We saw a variety and depth in the female characters in Wilde’s An Ideal Husband, specifically through Lady Chiltern and Mrs. Cheveley,but I did not find this to be the case in The Importance of Being Earnest. Granted, Mrs. Cheveley and Lady Chiltern drive much of the plot in their play, the supporting characters of Cecily and Gwendolen in The Importance of Being Earnest, are one-dimensional. Cecily and Gwendolen are the beautiful love interests of Algernon and Jack, respectively. Cecily is arguably developed more than Gwendolen, particularly in the scenes where she describes her diary entries about her engagement to Algernon, or ‘Earnest’. When he proposes to her, she exclaims, “Oh you have made me make a blot! And yours is the only real proposal I have ever had in all my life. I should like to have it entered neatly” (394). She takes her diary very seriously, but this aptitude for writing serves to emphasize her foolishness and absurdity. Both Cecily and Gwendolen are easily placated by their fiancé’s justifications for lying to them, and eventually come to call each other “sister,” like Jack predicted earlier on.
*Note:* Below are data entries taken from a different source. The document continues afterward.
(* ===== verification/RegistrySafety.v ===== *)
(** What holds of the conversation registry in every state its interleaved tasks
    reach, and between two such states. *)
From S2P Require Import Prelude JsValues Errors Revisions Programs Protocol Tasks TaskRules.
From S2P Require Import Workspaces Registry RegistryTasks RegistryOperations RegistryInvariant RegistrySystem.
#[local] Open Scope string_scope. #[local] Open Scope nat_scope.

(** ** A small world: two conversations at most, POSIX paths already canonical *)

#[local] Instance posix : Platform := {|
  isAbsolute := λ p, String.prefix "/" p; resolve := λ p, p; dirname := λ _, "/"; basename := λ p, p;
  joinPath := λ a b, a +:+ b; localeCompare := λ _ _, 0%Z |}.

Definition workspace (id : string) : ConversationWorkspace := {|
  cw_workspaceId := id; cw_cwd := "/w"; cw_sessionDirectory := None; cw_securityProfile := Unrestricted; cw_mounts := None;
  cw_networkPolicy := None; cw_networkPolicySetId := None; cw_effectiveNetworkPolicySetId := None;
  cw_networkPolicySet := None; cw_effectiveHttpTools := None; cw_effectiveConversationTools := None |}.

(** Workspace "a" gets runtime 100 with session "A", any other runtime 200 with session "B". *)
Definition answers (c : command) : answer c :=
  match c with
  | CreatePersistent w => Ok (if String.eqb (cw_workspaceId w) "a" then 100 else 200)
  | OpenPersistent _ _ => Ok 300
  | RuntimeFork _ _ => Ok (true, None)
  | RuntimePrompt _ _ | RuntimeAbort _ | RuntimeDispose _ | Access _ | Unlink _ | RefreshHistory _
  | AppendSessionInfo _ _ | ValidateImages _ _ | Subscribe _ => Ok tt
  | PromptPreflight _ _ _ _ => PfAccepted
  | Realpath p => Ok p
  | ClientDecides => true
  | Now => 5%Z
  | Identity runtime =>
      let session := if Nat.eqb runtime 100 then "A" else "B" in
      Ok {| pi_sessionId := session; pi_sessionFile := "/" +:+ session; pi_cwd := "/w" |}
  | PolicyOf _ => {| rp_securityProfile := Unrestricted; rp_networkPolicy := None; rp_networkPolicySetId := None;
                     rp_networkPolicySet := None; rp_effectiveHttpTools := None; rp_effectiveConversationTools := None |}
  | IsStreaming _ => false
  | TeardownComplete _ => true
  | Disposed _ => false
  | SessionName _ | HeaderTime _ | LastAssistant _ => None
  | Branch _ => []
  | AwaitTask _ | AwaitRecord _ => Err (app_error INTERNAL_ERROR)
  | Tick | AwaitTicket _ | Emit _ | EmitJobAbort _ | ListenerError _ => tt
  end.

Definition run (moves : list move) : option registry_pool := exec 2 answers initial_pool moves.

Lemma run_reachable moves σ : run moves = Some σ → reachable 2 σ.
Proof. apply exec_sound. done. Qed.

Lemma run_app moves more σ σ' :
  run moves = Some σ → run (moves ++ more) = Some σ' → rtc (registry_step 2) σ σ'.
Proof.
  unfold run, exec. rewrite foldl_app. intros -> Hm. by apply (exec_sound 2 answers) in Hm.
Qed.

(** Creating the first conversation up to the refresh of the history after its
    registration, and the second one up to its eviction and beyond. *)
Definition first_created : list move := Start (TCreate (workspace "a")) :: replicate 7 (Go 0).
Definition second_evicts : list move := Start (TCreate (workspace "b")) :: Go 3 :: Go 3 :: replicate 5 (Go 4).

(** What a computed run shows. *)
Definition shows (moves : list move) (φ : registry → bool) : bool :=
  match run moves with Some σ => φ (shared σ) | None => false end.
Lemma shown moves φ : shows moves φ = true → ∃ σ, run moves = Some σ ∧ φ (shared σ) = true.
Proof. unfold shows. destruct (run moves) as [σ|]; [by exists σ|done]. Qed.

(** With a limit of two and one live conversation, creating another closes it:
    until the history is refreshed, the new runtime counts both as registered
    and as reserved. *)
Lemma create_evicts_below_the_limit :
  ∃ σ σ' : registry_pool, reachable 2 σ ∧ rg_byId (shared σ) = [("A", 2)] ∧ rg_capacityReservations (shared σ) = 1%Z ∧
    rtc (registry_step 2) σ σ' ∧ rg_byId (shared σ') = [].
Proof.
  destruct (shown first_created (λ s, bool_decide (rg_byId s = [("A", 2)] ∧ rg_capacityReservations s = 1%Z))) as (σ & E & Hb).
  { by vm_compute. }
  destruct (shown (first_created ++ second_evicts) (λ s, bool_decide (rg_byId s = []))) as (σ' & E' & Hb').
  { by vm_compute. }
  apply bool_decide_eq_true in Hb as [Hid Hres]. apply bool_decide_eq_true in Hb'. exists σ, σ'.
  split_and!; [by eapply run_reachable|done|done|by eapply run_app|done].
Qed.

(** The same runs, as reachable pools: the first conversation is stored, then
    evicted and its closing settled. *)
Lemma evicted_conversation :
  ∃ (σ σ' : registry_pool) (rec rec' : ConversationRecord), reachable 2 σ ∧ rtc (registry_step 2) σ σ' ∧
    rg_byId (shared σ) = [("A", 2)] ∧ rg_records (shared σ) !! 2 = Some rec ∧
    rg_records (shared σ') !! 2 = Some rec' ∧ rg_pendingCloses (shared σ') !! 2 = Some 4 ∧
    is_Some (rg_settled (shared σ') !! 4).
Proof.
  destruct (shown first_created (λ s, bool_decide (rg_byId s = [("A", 2)] ∧ is_Some (rg_records s !! 2)))) as (σ & E & Hb).
  { by vm_compute. }
  destruct (shown (first_created ++ second_evicts) (λ s, bool_decide (is_Some (rg_records s !! 2) ∧
    rg_pendingCloses s !! 2 = Some 4 ∧ is_Some (rg_settled s !! 4)))) as (σ' & E' & Hb').
  { by vm_compute. }
  pose proof (run_reachable _ _ E) as Hr. pose proof (run_app _ _ _ _ E E') as Hs. clear E E'.
  apply bool_decide_eq_true in Hb as (Hid & rec & Er). apply bool_decide_eq_true in Hb' as ((rec' & Er') & Hp & Hset).
  by exists σ, σ', rec, rec'.
Qed.

(** ** Properties *)

(** C3: however operations, evictions, forks, closings and runtime events
    interleave, the registry never holds more live conversations than its limit;
    no two of them share an identifier or a session file, so one file never has
    two writers; each is found by its own identifier and by its own file; and
    the count of capacity reservations is the number of those not released. *)
Theorem registry_capacity `{Platform} maxLiveConversations σ :
  (0 ≤ maxLiveConversations)%Z → reachable maxLiveConversations σ →
  let s := shared σ in
  (Z.of_nat (length (rg_byId s)) ≤ maxLiveConversations)%Z ∧
  rg_capacityReservations s = Z.of_nat (unreleased s) ∧
  (∀ r, live s r → map_get (cr_id (record_of s r)) (rg_byId s) = Some r ∧
                   map_get (cr_sessionFile (record_of s r)) (rg_bySessionFile s) = Some r) ∧
  (∀ r r', live s r → live s r' →
     cr_id (record_of s r) = cr_id (record_of s r') ∨
     cr_sessionFile (record_of s r) = cr_sessionFile (record_of s r') → r = r').
Proof.
  intros Hmax Hr. destruct (reachable_ok _ _ Hr) as [X HI]. cbn. destruct (in_capacity _ _ _ _ HI) as [Hlimit Hcount _ _ _].
  assert (Hkeys : ∀ r, live (shared σ) r → map_get (cr_id (record_of (shared σ) r)) (rg_byId (shared σ)) = Some r ∧
    map_get (cr_sessionFile (record_of (shared σ) r)) (rg_bySessionFile (shared σ)) = Some r).
  { intros r Hl. destruct (live_record _ _ (in_index _ _ _ _ HI) Hl) as (rec & E & Hid & Hfile).
    by rewrite (record_of_lookup _ _ _ E). }
  split_and!; [lia|done|done|]. intros r r' [Hid Hfile]%Hkeys [Hid' Hfile']%Hkeys [E|E]; congruence.
Qed.

Lemma registry_capacity_witness :
  ∃ σ : registry_pool, rg_byId (shared σ) = [("A", 2)] ∧ (Z.of_nat (length (rg_byId (shared σ))) ≤ 2)%Z.
Proof.
  destruct evicted_conversation as (σ & _ & _ & _ & Hr & _ & Hid & _).
  exists σ. split; [done|]. exact (proj1 (registry_capacity 2 σ (Z.le_0_2) Hr)).
Defined.

(** C4: the registry only moves forward. Whatever happens between two moments:
    once shutting down it registers nothing any more; a conversation that has
    left it never comes back; workspace, owner, runtime and policy of a
    conversation stay what they were, its revision never decreases, and a
    terminal failure stays one. *)
Theorem registry_evolution `{Platform} maxLiveConversations σ σ' :
  reachable maxLiveConversations σ → rtc (registry_step maxLiveConversations) σ σ' →
  let s := shared σ in let s' := shared σ' in
  (rg_shuttingDown s = true → rg_shuttingDown s' = true ∧ ∀ r, live s' r → live s r) ∧
  (∀ r rec, rg_records s !! r = Some rec →
     (¬ live s r → ¬ live s' r) ∧
     ∃ rec', rg_records s' !! r = Some rec' ∧
       cr_workspaceId rec' = cr_workspaceId rec ∧ cr_owner rec' = cr_owner rec ∧
       cr_runtime rec' = cr_runtime rec ∧ cr_networkPolicySet rec' = cr_networkPolicySet rec ∧
       (cr_revision rec ≤ cr_revision rec')%Z ∧
       (cr_runtimeFailureTerminal rec = true → cr_runtimeFailureTerminal rec' = true)).
Proof.
  intros Hr Hs. destruct (steps_ok _ _ _ (initial_ok _) Hr) as [Hok _]. pose proof Hok as (X & _ & HI & _).
  destruct (steps_ok _ _ _ Hok Hs) as [_ HG]. cbn. split.
  - intros Hshut. split; [by apply HG|]. intros r Hl. destruct (gu_live _ _ HG r Hl) as [|[_ ?]]; [done|congruence].
  - intros r rec E. split.
    + intros Hdead Hl. destruct (gu_live _ _ HG r Hl) as [|[? _]]; [done|].
      destruct (in_records _ _ _ _ HI _ _ E). lia.
    + destruct (gu_records _ _ HG _ _ E) as (rec' & E' & []). exists rec'. destruct_and?. by split_and!.
Qed.

Lemma registry_evolution_witness :
  ∃ (σ σ' : registry_pool) (rec : ConversationRecord), rtc (registry_step 2) σ σ' ∧ rg_records (shared σ) !! 2 = Some rec ∧
    ∃ rec', rg_records (shared σ') !! 2 = Some rec' ∧ (cr_revision rec ≤ cr_revision rec')%Z.
Proof.
  destruct evicted_conversation as (σ & σ' & rec & _ & Hr & Hs & _ & Er & _).
  exists σ, σ', rec. split; [done|]. split; [done|].
  destruct (registry_evolution 2 σ σ' Hr Hs) as [_ Hrec].
  destruct (Hrec 2 rec Er) as (_ & rec' & Er' & _ & _ & _ & _ & Hrev & _). by exists rec'.
Defined.

(** Closing is final and failures show. When the promise of a disposal has
    settled, by whatever path, the conversation is in neither index; while it is
    being closed no event of its runtime reaches it; and a conversation whose
    runtime failed for good shows the error status until it is closed. *)
Lemma registry_disposal `{Platform} maxLiveConversations σ r rec :
  reachable maxLiveConversations σ → rg_records (shared σ) !! r = Some rec →
  let s := shared σ in
  (∀ p, rg_pendingCloses s !! r = Some p → is_Some (rg_settled s !! p) →
     (∀ id, map_get id (rg_byId s) ≠ Some r) ∧ (∀ file, map_get file (rg_bySessionFile s) ≠ Some r)) ∧
  (is_Some (rg_pendingCloses s !! r) → cr_attached rec = false) ∧
  (cr_runtimeFailureTerminal rec = true → cr_status rec = InError ∨ is_Some (rg_pendingCloses s !! r)).
Proof.
  intros Hr E. destruct (reachable_ok _ _ Hr) as [X HI]. cbn. pose proof (in_index _ _ _ _ HI) as Hi. split_and!.
  - intros p Hp Hs. destruct (tk_close _ (in_tasks _ _ _ _ HI) _ _ Hp) as (_ & _ & Hdead & _). specialize (Hdead Hs).
    assert (Hid : ∀ id, map_get id (rg_byId (shared σ)) ≠ Some r).
    { intros id Hg. apply Hdead, live_get; [done|by exists id]. }
    split; [done|]. intros file Hg. destruct (ix_file _ Hi _ _ Hg) as (rec' & _ & _ & Hg'). by apply Hid in Hg'.
  - intros [p Hp]. destruct (cr_attached rec) eqn:Ha; [|done].
    pose proof (rc_open _ _ _ (in_records _ _ _ _ HI _ _ E) Ha). congruence.
  - by apply (in_terminal _ _ _ _ HI _ _ E).
Qed.

Lemma registry_disposal_witness :
  ∃ (σ : registry_pool) rec, rg_records (shared σ) !! 2 = Some rec ∧ is_Some (rg_settled (shared σ) !! 4) ∧
    (∀ id, map_get id (rg_byId (shared σ)) ≠ Some 2) ∧ cr_attached rec = false.
Proof.
  destruct evicted_conversation as (σ & σ' & _ & rec & Hr & Hs & _ & _ & Er & Hp & Hset).
  assert (Hr' : reachable 2 σ') by (by exact (rtc_trans _ _ _ Hr Hs)).
  exists σ', rec. destruct (registry_disposal 2 σ' 2 rec Hr' Er) as (Hgone & Hatt & _).
  split_and!; [done|done|by apply (Hgone 4)|by apply Hatt; exists 4].
Defined.

(** Reserving capacity always comes to an end: the loop that evicts the
    least recently used idle conversation until a slot is free stops by itself,
    in every interleaving, after at most as many evictions as the limit allows
    conversations. *)
Lemma registry_eviction_terminates `{Platform} maxLiveConversations σ :
  reachable maxLiveConversations σ → rg_stuck (shared σ) = false.
Proof. intros Hr. destruct (reachable_ok _ _ Hr) as [X HI]. apply HI. Qed.

Lemma registry_eviction_terminates_witness :
  ∃ σ : registry_pool, is_Some (rg_pendingCloses (shared σ) !! 2) ∧ rg_stuck (shared σ) = false.
Proof.
  destruct evicted_conversation as (σ & σ' & _ & _ & Hr & Hs & _ & _ & _ & Hp & _).
  exists σ'. split; [by exists 4|].
  exact (registry_eviction_terminates 2 σ' (rtc_trans _ _ _ Hr Hs)).
Defined.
            A similarity between the women in the two plays is how they praise men. Specifically, Cecily exclaims, “How absurd to talk of the equality of the sexes! Where questions of self-sacrifice are concerned, men are infinitely beyond us,” to which Cecily replies, “They have moments of physical courage of which we women know absolutely nothing” (407). These lines reminded me of when Lady Chiltern finally accepts her husband’s role in the government and talks about how men’s lives are more valuable than women’s. Maybe my perspective as a modern reader is clouding my approach to these texts, but it seems ridiculous how these female characters praise the obviously flawed male characters, specifically in instances where they have wronged them. Is Wilde once again poking fun at the dynamics of the upper classes of society, particularly where women are involved, or does he subscribe to the idea that women are truly the inferior sex? I would also be interested as to what others think of Lady Bracknell and Miss Prism. How do they resist or uphold the gender dynamics presented by the other characters?